Menurut Tortorella (2005), “Kepedulian pelanggan adalah tentang apakah mereka dapat mengakses pelayanan yang mereka beli ketika mereka menginginkannya”. Pelanggan memperhatikan apakah mereka dapat melakukan transaksi secara lengkap tanpa gangguan, apakah mereka dapat menutup transaksi ketika mereka sudah selesai. Pelanggan memperhatikan apakah mutu dari transaksi memenuhi harapan mereka kapan saja transaksi terjadi. Semua hal tersebut merupakan kehandalan yang bersinggungan dengan jasa, berfungsi sebagai layanan sepanjang waktu yang ditawarkan oleh penyedia jasa. Kesimpulannya, sekali suatu jasa layanan ditawarkan, kehandalan kesepakatan layanan dengan “sukses penyerahan berulang” merupakan suatu pengalaman kehandalan yang perlu dipertahankan.

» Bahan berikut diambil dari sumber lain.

(** The wavelengths of the plotted modes, in Mpc (line 82), and their
    modes as the interpreter computes them. *)
Definition wavelengths : list Z := [1; 100; 1000; 30000]%Z.

Definition binary64_modes : list spec_float :=
  map (fun l => Binary64.mode (Binary64.float l 0)) wavelengths.

(** Each float of the list is finite, positive and larger than the
    next. *)
Fixpoint strictly_falling (values : list spec_float) : bool :=
  match values with
  | [] => true
  | v :: rest =>
      SFltb (Binary64.float 0 0) v
      && match rest with
         | [] => true
         | w :: _ => SFltb w v
         end
      && strictly_falling rest
  end.


End HorizonFigure.

(** * Properties *)

(** ** The byte formatter *)

Section ConvertBytes.

Import Py PipelineDataSize.
Local Open Scope Z_scope.

(** *** Conversion of an int to float *)

Lemma round_significand_small (a : Z) :
  0 <= a < 2 ^ 53 -> round_significand a = a.
Proof.
  intros [Ha Hlt]. unfold round_significand.
  destruct (Z.eq_dec a 0) as [->|Hnz]; [reflexivity|].
  assert (Z.log2 a < 53) by (apply Z.log2_lt_pow2; lia).
  destruct (Z.leb_spec (Z.log2 a - 52) 0); [reflexivity | lia].
Qed.

Lemma float_of_int_small (n : Z) :
  0 <= n < 2 ^ 53 -> float_of_int n = Ok (inject_Z n).
Proof.
  intros H. unfold float_of_int.
  rewrite Z.abs_eq by lia. rewrite round_significand_small by assumption.
  destruct (Z.leb_spec (2 ^ 1024) n) as [Hbig|_].
  - assert (2 ^ 53 < 2 ^ 1024) by (apply Z.pow_lt_mono_r; lia). lia.
  - f_equal. f_equal. destruct (Z.eq_dec n 0) as [->|Hnz]; [reflexivity|].
    rewrite Z.sgn_pos by lia. lia.
Qed.
(** * Poker table engine: game_logic.py and api/games.py

    A shallow embedding of the deck helpers, the position resolver
    ([get_player_positions]), and the hand start-up and seat-joining code,
    with the properties the specification states about them. *)

From Stdlib Require Import List ZArith Lia String Ascii Bool Arith.
From Stdlib Require Import Permutation Sorted FinFun.
Import ListNotations.

Local Open Scope string_scope.
Local Open Scope Z_scope.

(** ** Exceptions and results *)

(** The exceptions the modelled code can raise.  [HTTPException] carries the
    status code and the detail text. *)
Inductive exn : Type :=
| ZeroDivisionError
| IndexError (what : string)
| TypeError (what : string)
| APIError
| GenericException (msg : string)
| HTTPException (status_code : Z) (detail : string).

Inductive result (A : Type) : Type :=
| Ok (a : A)
| Raise (e : exn).
Arguments Ok {A} a.
Arguments Raise {A} e.

(** ** The random source

    [random] is the interpreter's generator.  It is modelled as a stream of
    draws with a cursor, one draw for each number the generator hands out:
    [randbelow n] takes the next draw and reduces it below [n].  The bits the
    interpreter's [_randbelow] draws and rejects before it accepts a number
    are not modelled, so the cursor counts the numbers handed out, and every
    run of the program is the run of the model on some stream.  Which
    streams the interpreter's generator can produce is left open. *)
Record Rng : Type := mkRng { draws : nat -> nat; cursor : nat }.

Definition randbelow (n : nat) (r : Rng) : nat * Rng :=
  (Nat.modulo (draws r (cursor r)) n,
   {| draws := draws r; cursor := S (cursor r) |}).

Module GameLogic.

(** *** Deck *)

Definition Card := string.

Definition SUITS : list string := ["H"; "D"; "C"; "S"].
Definition RANKS : list string :=
  ["2"; "3"; "4"; "5"; "6"; "7"; "8"; "9"; "T"; "J"; "Q"; "K"; "A"].

(** [[rank + suit for suit in SUITS for rank in RANKS]] *)
Definition create_deck : list Card :=
  flat_map (fun suit => map (fun rank => rank ++ suit)%string RANKS) SUITS.

(** [x[i] = v] on a list; used only with [i] in range. *)
Fixpoint set_nth {A : Type} (i : nat) (v : A) (x : list A) : list A :=
  match x, i with
  | [], _ => []
  | _ :: t, O => v :: t
  | h :: t, S i' => h :: set_nth i' v t
  end.

(** [x[i], x[j] = x[j], x[i]]: both reads happen before both writes.  Out of
    range the list is left as it is (the shuffle never gets there). *)
Definition swap {A : Type} (i j : nat) (x : list A) : list A :=
  match nth_error x i, nth_error x j with
  | Some xi, Some xj => set_nth j xi (set_nth i xj x)
  | _, _ => x
  end.

(** The body of [random.shuffle]:
    [for i in reversed(range(1, len(x))): j = randbelow(i + 1); swap].
    [shuffle_from i] runs the iterations [i, i-1, ..., 1]. *)
Fixpoint shuffle_from {A : Type} (i : nat) (x : list A) (r : Rng)
  : list A * Rng :=
  match i with
  | O => (x, r)
  | S i' =>
      let (j, r') := randbelow (S i) r in
      shuffle_from i' (swap i j x) r'
  end.

Definition random_shuffle {A : Type} (x : list A) (r : Rng) : list A * Rng :=
  shuffle_from (Nat.pred (List.length x)) x r.

(** [shuffle_deck] shuffles in place and returns the same list. *)
Definition shuffle_deck (deck : list Card) (r : Rng) : list Card * Rng :=
  random_shuffle deck r.

(** *** Players *)

(** A player dictionary as [start_game] selects it from the seats table:
    [id, user_id, seat_number, status, chip_count].  [status] is read with
    [.get], so it may be absent. *)
Record Player : Type := mkPlayer {
  id : Z;
  user_id : string;
  seat_number : Z;
  status : option string;
  chip_count : Z
}.

(** [p.get('status') == 'playing'] *)
Definition is_playing (p : Player) : bool :=
  match status p with
  | Some s => String.eqb s "playing"
  | None => false
  end.

(** [sorted(..., key=lambda x: x['seat_number'])]: a stable sort; an element
    is placed before the first element whose key is not smaller. *)
Fixpoint insert_by_seat (p : Player) (l : list Player) : list Player :=
  match l with
  | [] => [p]
  | q :: t =>
      if seat_number p <=? seat_number q then p :: q :: t
      else q :: insert_by_seat p t
  end.

Fixpoint sorted_by_seat (l : list Player) : list Player :=
  match l with
  | [] => []
  | p :: t => insert_by_seat p (sorted_by_seat t)
  end.

Definition active_players (players : list Player) : list Player :=
  sorted_by_seat (filter is_playing players).

Definition player_seats (players : list Player) : list Z :=
  map seat_number (active_players players).

(** [list.index]: position of the first occurrence, [None] for [ValueError]. *)
Fixpoint index (v : Z) (l : list Z) : option nat :=
  match l with
  | [] => None
  | h :: t => if h =? v then Some O else option_map S (index v t)
  end.

Definition dealer_index_of (seats : list Z) (dealer_seat : Z) : nat :=
  match index dealer_seat seats with
  | Some i => i
  | None => O
  end.

(** [a % n] on non-negative integers. *)
Definition py_mod (a n : nat) : result nat :=
  match n with
  | O => Raise ZeroDivisionError
  | _ => Ok (Nat.modulo a n)
  end.

(** [l[i]] *)
Definition getitem (l : list Z) (i : nat) : result Z :=
  match nth_error l i with
  | Some v => Ok v
  | None => Raise (IndexError "list index out of range")
  end.

Definition rbind {A B : Type} (m : result A) (k : A -> result B) : result B :=
  match m with
  | Ok a => k a
  | Raise e => Raise e
  end.

Notation "x <-r m ; k" := (rbind m (fun x => k))
  (at level 61, m at next level, right associativity).

Definition get_player_positions (players : list Player) (dealer_seat : Z)
  : result (Z * Z * Z) :=
  let seats := player_seats players in
  let dealer_index := dealer_index_of seats dealer_seat in
  let n := List.length seats in
  if Nat.eqb n 2 then
    sb_seat <-r getitem seats dealer_index ;
    i <-r py_mod (dealer_index + 1) n ;
    bb_seat <-r getitem seats i ;
    Ok (sb_seat, bb_seat, sb_seat)
  else
    sb_index <-r py_mod (dealer_index + 1) n ;
    bb_index <-r py_mod (dealer_index + 2) n ;
    utg_index <-r py_mod (dealer_index + 3) n ;
    sb_seat <-r getitem seats sb_index ;
    bb_seat <-r getitem seats bb_index ;
    utg_seat <-r getitem seats utg_index ;
    Ok (sb_seat, bb_seat, utg_seat).

End GameLogic.

(** ** models.py *)

Module Models.

(** [GameSettings]: the [settings] JSON object of a row of the games table. *)
Record GameSettings : Type := mkSettings {
  game_name : string;
  buy_in : Z;
  small_blind : Z;
  big_blind : Z;
  use_real_chips : bool;
  max_players : Z
}.

End Models.

(** ** The database

    The three tables the endpoints touch, as lists of rows in insertion
    order.  The client calls are modelled as the SQL they issue:
    [update(..).eq(col, v)] rewrites every row whose column equals [v],
    [select(..).eq(col, v)] returns the matching rows in table order,
    [single()] fails unless exactly one row matches, and [insert] appends a
    row under a fresh serial id. *)

Module Database.
Import GameLogic Models.

Record GameRow : Type := mkGame {
  g_id : Z;
  g_game_code : string;
  g_host_id : string;
  g_status : string;
  g_settings : GameSettings
}.

Record GameStateRow : Type := mkGameState {
  gs_game_id : Z;
  dealer_position : option Z;
  pot_size : Z;
  current_bet : Z;
  community_cards : list Card;
  current_player_turn : option string
}.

Menurut Tortorella (2005), “Kehandalan merupakan salah satu faktor yang penting untuk mempertahankan bisnis jasa.” Produk atau jasa yang tidak dapat menjangkau lebih dari standar kehandalan akan hilang dari pasar, terutama dalam iklim persaingan sekarang. Dalam upaya mencapai tingkat kehandalan, diperlukan suatu pendekatan kepada pelanggan. Dalam komunikasi, energi, ruang, pertahanan, transportasi, dan obat/kedokteran, kehandalan menjadi suatu hak milik yang tertinggi. Tanpa kehandalan dalam produk dan jasa tersebut, pelanggan akan meninggalkannya. Kehandalan mencerminkan jasa layanan dari penyedia berupa "kemampuan untuk melaksanakan jasa layanan yang dapat dipercaya dan teliti". Kehandalan meliputi "melakukan dengan benar saat pertama kali", yang merupakan salah satu komponen yang paling utama dari jasa layanan pelanggan. Kehandalan juga meluas untuk menyediakan jasa layanan seperti dan ketika dijanjikan dan mempertahankan bebas dari kesalahan.

(17)

Fornell et al. (1996) menyatakan bahwa “kepuasan konsumen secara menyeluruh adalah hasil evaluasi dari pengalaman konsumsi sekarang yang berasal dari kehandalan dan standarisasi pelayanan”.

II.4. Teori Tentang Etos Kerja II.4.1. Pengertian Etos Kerja

Istilah Inggris ethos diartikan sebagai watak atau semangat fundamental suatu budaya, berbagai ungkapan yang menunjukkan kepercayaan, kebiasaan, atau perilaku suatu kelompok masyarakat. Jadi etos kerja berkaitan erat dengan budaya kerja. Sebagai dimensi budaya, keberadaan etos kerja dapat diukur dengan tinggi rendah, kuat (keras) atau lemah.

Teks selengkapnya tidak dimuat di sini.